-------- GIVEN INFORMATION --------

(** * Chub search extension: query construction, result normalisation,
      search orchestration and download, embedded from [src/index.js].

    The JavaScript is embedded shallowly.  Pure code ([buildQueryString],
    the option defaulting of [fetchCharactersBySearch], the per-node
    mapping) becomes Rocq functions; code that touches the extension's
    globals, the notifier, the network or the DOM becomes a computation
    over an explicit [World] that can also throw.

    Conventions of the embedding:
    - a JavaScript string is a [string]; one [ascii] stands for one UTF-16
      code unit, so the model covers the code units below 256;
    - a JavaScript number is an integer ([Z]) or [NaN]; JavaScript agrees
      with [Z] arithmetic and decimal printing up to
      [Number.MAX_SAFE_INTEGER];
    - [console.*] calls are not observable and are left out;
    - an [await] is a plain sequencing point: the outcome of the awaited
      network call is read from an oracle [net]. *)

From Stdlib Require Import ZArith String Ascii Decimal DecimalString DecimalPos DecimalZ.
From stdpp Require Import gmap strings list.

Local Open Scope Z_scope.
Local Open Scope string_scope.

(** ** JavaScript strings *)

Module Js.

(** [String.prototype.slice(0, n)]. *)
Definition slice0 (n : nat) (s : string) : string := substring 0 n s.

(** [Array.prototype.join(sep)] on an array of strings. *)
Fixpoint join (sep : string) (l : list string) : string :=
  match l with
  | [] => ""
  | [x] => x
  | x :: r => x ++ sep ++ join sep r
  end.

(** [String.prototype.startsWith]. *)
Definition startsWith (p s : string) : bool := String.prefix p s.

--------

> **AIM OF THE EXERCISE**
For the records above, restate every line word for word.

> **OUTPUT**
(** * Chub search extension: query construction, result normalisation,
      search orchestration and download, embedded from [src/index.js].

    The JavaScript is embedded shallowly.  Pure code ([buildQueryString],
    the option defaulting of [fetchCharactersBySearch], the per-node
    mapping) becomes Rocq functions; code that touches the extension's
    globals, the notifier, the network or the DOM becomes a computation
    over an explicit [World] that can also throw.

    Conventions of the embedding:
    - a JavaScript string is a [string]; one [ascii] stands for one UTF-16
      code unit, so the model covers the code units below 256;
    - a JavaScript number is an integer ([Z]) or [NaN]; JavaScript agrees
      with [Z] arithmetic and decimal printing up to
      [Number.MAX_SAFE_INTEGER];
    - [console.*] calls are not observable and are left out;
    - an [await] is a plain sequencing point: the outcome of the awaited
      network call is read from an oracle [net]. *)

From Stdlib Require Import ZArith String Ascii Decimal DecimalString DecimalPos DecimalZ.
From stdpp Require Import gmap strings list.

Local Open Scope Z_scope.
Local Open Scope string_scope.

(** ** JavaScript strings *)

Module Js.

(** [String.prototype.slice(0, n)]. *)
Definition slice0 (n : nat) (s : string) : string := substring 0 n s.

(** [Array.prototype.join(sep)] on an array of strings. *)
Fixpoint join (sep : string) (l : list string) : string :=
  match l with
  | [] => ""
  | [x] => x
  | x :: r => x ++ sep ++ join sep r
  end.

(** [String.prototype.startsWith]. *)
Definition startsWith (p s : string) : bool := String.prefix p s.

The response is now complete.